However, unlike our safe taqiyya sprouting Australian, someone who has actually lived (and suffered) under Sharia Law is the Sudanese-born Ayaan Hirsi Ali and she points out, straight from the Islamic 'holy texts' a few examples of what Sharia law really means for women:
Yet what set of principles is less safe for women than sharia? As a moral and legal code, sharia law is among the most dehumanising, demeaning and degrading for women ever devised by man:
• Under sharia law, a woman’s testimony is worth half of a man’s testimony in court (Koran 2:282).
• Under sharia law, men are the “guardians” of women; women are to be obedient to men, and husbands may beat their wives for disobedience (Koran 4:34).
• Under sharia law, a woman may not refuse sexual access to her husband unless she is medically incapable or menstruating, a teaching based partly on Allah himself saying in the Koran, “Your women are a tillage for you; so come unto your tillage as you wish” (Koran 2:223)

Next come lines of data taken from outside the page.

(** The continuation after [await Promise.allSettled(promises)]. *)
Definition afterBatch (st : SchedState) : SchedState :=
  match analysisQueue st with
  | [] => mkSched [] false (batches st) (timers st) (started st) (settled st)
  | q => mkSched q (isProcessing st) (batches st) (S (timers st)) (started st) (settled st)
  end.

(** [analyzeImage] after a cache miss: insert the task, call [_processQueue]. *)
Definition submit (t : Task) (st : SchedState) : SchedState :=
  _processQueue
    (mkSched (Impl._insertTaskByPriority t (analysisQueue st)) (isProcessing st)
       (batches st) (timers st) (started st) (settled st)).

(** The timer callback: [this.isProcessing = false; this._processQueue()]. *)
Definition fireTimer (st : SchedState) : SchedState :=
  _processQueue (mkSched (analysisQueue st) false (batches st) (pred (timers st))
                   (started st) (settled st)).

(** The scheduler part of [dispose()]: [analysisQueue.length = 0;
    isProcessing = false]. *)
Definition dispose (st : SchedState) : SchedState :=
  mkSched [] false (batches st) (timers st) (started st) (settled st).

(** One event; [None] when the event is not enabled in [st]. *)
Definition step (e : event) (st : SchedState) : option SchedState :=
  match e with
  | ESubmit t => Some (submit t st)
  | ETaskSettle i j =>
      b ← batches st !! i; t ← b !! j;
      Some (mkSched (analysisQueue st) (isProcessing st) (<[i := delete j b]> (batches st))
              (timers st) (started st) (settled st ++ [t]))
  | EBatchSettle i =>
      b ← batches st !! i;
      match b with
      | [] => Some (afterBatch (mkSched (analysisQueue st) (isProcessing st)
                                  (delete i (batches st)) (timers st) (started st) (settled st)))
      | _ => None
      end
  | ETimer => match timers st with 0 => None | S _ => Some (fireTimer st) end
  | EDispose => Some (dispose st)
  end.

(** A sequence of events from [st]. *)
Fixpoint run (es : list event) (st : SchedState) : option SchedState :=
  match es with
  | [] => Some st
  | e :: es' => st' ← step e st; run es' st'
  end.

(** The tasks started and not yet settled. *)
Definition running (st : SchedState) : list Task := concat (batches st).

Definition isDispose (e : event) : bool := match e with EDispose => true | _ => false end.

(** States reachable from [init], and those reachable without [dispose]. *)
Inductive reachable : SchedState -> Prop :=
  | reach_init : reachable init
  | reach_step e st st' : reachable st -> step e st = Some st' -> reachable st'.

Inductive reachable_nd : SchedState -> Prop :=
  | reachnd_init : reachable_nd init
  | reachnd_step e st st' :
      reachable_nd st -> isDispose e = false -> step e st = Some st' -> reachable_nd st'.

(** The loop invariant: idle with an empty queue and nothing pending, or
    processing with exactly one pending batch of at most [workers] tasks
    and no timer, or processing with one armed timer, no batch and a
    non-empty queue. *)
Definition loop_inv (st : SchedState) : Prop :=
  (isProcessing st = false /\ analysisQueue st = [] /\ batches st = [] /\ timers st = 0) \/
  (isProcessing st = true /\ timers st = 0 /\
     exists b, batches st = [b] /\ length b <= workers) \/
  (isProcessing st = true /\ batches st = [] /\ timers st = 1 /\ analysisQueue st <> []).

(** ** Lemmas on the operations *)

Lemma processQueue_busy (st : SchedState) : isProcessing st = true -> _processQueue st = st.
Proof. unfold _processQueue. by intros ->. Qed.

Lemma processQueue_empty (st : SchedState) : analysisQueue st = [] -> _processQueue st = st.
Proof. unfold _processQueue. intros ->. by destruct (isProcessing st). Qed.
(** ** Properties *)

(** C33: the tags of a result are at most ten, pairwise distinct and never
    the empty string, whatever the models returned. *)
Theorem smartTags_wellformed (classifications detections : list Prediction) :
  let tags := _generateSmartTags classifications detections in
  length tags <= 10 /\ NoDup tags /\ [] ∉ tags.
Proof.
  unfold _generateSmartTags. simpl. split; [apply length_take_le|].
  apply take_wf, fold_set_add_wf; [apply combinedTags_nonempty|].
  apply addCleanLabels_wf, addCleanLabels_wf. split; [constructor|apply not_elem_of_nil].
Qed.

(** [_cleanLabel] maps a label to the first translation whose English
    key occurs anywhere in it, as a substring: [dog] becomes 狗 as intended,
    but ImageNet's [street sign] becomes 树木 (tree), [hotdog, hot dog, red
    hot] becomes 狗 (dog) and [carton] becomes 汽车 (car); a label with no
    key keeps its letters, trimmed. *)
Theorem cleanLabel_substring_match :
  _cleanLabel (js "dog") = zh_dog /\
  _cleanLabel (js "street sign") = zh_tree /\
  _cleanLabel (js "hotdog, hot dog, red hot") = zh_dog /\
  _cleanLabel (js "carton") = zh_car /\
  _cleanLabel (js " Golden retriever 2 ") = js "Golden retriever".
Proof. vm_compute. repeat split. Qed.

(** [_calculateOverallConfidence] computes the spec's rank-weighted
    average of the concatenated classifications and detections: the sum of
    [c_i * exp(-0.1 i)] over the sum of [exp(-0.1 i)], and [0] for no
    result. *)
Theorem overallConfidence_spec (classifications detections : list Prediction) :
  _calculateOverallConfidence classifications detections =
    spec_confidence (classifications ++ detections).
Proof. apply calculate_confidence_eq. Qed.
Lemma clear_cache (a : adapter_name) (st : state) :
  snd (clear a st) = true ->
  cache (fst (clear a st)) = List.filter (fun e => negb (prefixb (adapter_str a ++ js ":") (fst e))) (cache st).
Proof.
  unfold clear. destruct (with_adapter_fields a (fun A _ => adapter_clear) st) as (Hc & _).
  destruct (with_adapter _ _ _) as [st' []]; simpl in *; [by rewrite Hc|discriminate].
Qed.

(** ** Properties *)

(** C9: the read cache of a [StorageManager] stays bounded: from the
  constructor, after any timed sequence of [get], [set], [remove],
  [clear], [has] and [_cleanupCache] calls on any adapters, [this.cache]
  holds at most [maxCacheSize] (100) entries and no key twice. *)
Theorem storage_cache_bounded (localAvailable sessionAvailable : bool) (ops : list (op * Z)) :
  inv (run_ops ops (init localAvailable sessionAvailable)) /\
  JsMap.size (cache (run_ops ops (init localAvailable sessionAvailable))) <= 100.
Proof.
  assert (H : inv (run_ops ops (init localAvailable sessionAvailable))).
  { apply run_ops_inv. split; [constructor|]. simpl. lia. }
  split; [done|]. destruct H as (_ & Hsz & _).
  by rewrite run_ops_max in Hsz.
Qed.

(** a successful [set] is read back by [get] on the same adapter
  within [cacheTimeout]: the caller gets the deep clone of the value
  stored, from the cache, whatever the adapter holds. *)
Theorem set_then_get (key : jsstring) (v d : jsval) (a : adapter_name) (now now' : Z) (st : state) :
  snd (set key v a now st) = true -> (now' - now <= cacheTimeout st)%Z ->
  snd (get key d a now' (fst (set key v a now st))) = deepClone v.
Proof.
  intros Hs Ht. destruct (set_success_cache key v a now st Hs) as [Hc Hto].
  rewrite (get_hit _ _ _ _ _ _ Hc); [done|]. simpl. rewrite Hto. by apply fresh_not_expired.
Qed.

Lemma set_then_get_witness :
  snd (set (js "theme") (JStr (js "dark")) local 0 (init true true)) = true /\
  (10 - 0 <= cacheTimeout (init true true))%Z /\
  snd (get (js "theme") JNull local 10 (fst (set (js "theme") (JStr (js "dark")) local 0 (init true true))))
    = deepClone (JStr (js "dark")).
Proof.
  split; [reflexivity|]. split; [vm_compute; discriminate|].
  apply set_then_get; [reflexivity|vm_compute; discriminate].
Defined.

• Under sharia law, a woman inherits less than a man, generally half as much, again based on holy writ: “Allah enjoins you concerning your children: the male shall have the equal of the portion of two females” (Koran 4.11, 4.12).
• Under sharia law, men and women who commit fornication are to be flogged. As to the punishment for fornicators, the Koran says: “Let not compassion move you in their case, in a matter prescribed by Allah, if ye believe in Allah and the Last Day: and let a party of the Believers witness their punishment” (Koran 24:2).
• Under sharia law, a man may unilaterally divorce his wife through talaq, whereas women are limited to divorce either under specific circumstances, such as the husband’s impotence, or with the husband’s consent and payment of a certain amount of money (khul).
• Sharia law permits fathers to contract binding marriages for their children so long as they are minors; and although a boy married against his wishes may exercise his power to divorce his wife unilaterally once he matures, a girl’s exit from such an unwanted marriage is much more difficult.
• Under sharia law, the custody of children is generally granted to fathers, and mothers lose custody if they remarry because their attention is supposed to go to their new husbands.
• Although majority-Muslim countries have in practice abolished slavery (Saudi Arabia did so mainly as a result of foreign pressure in 1962), slavery still has not been abolished in sharia law. Sexual slavery was common in Islamic history and is accepted by sharia law.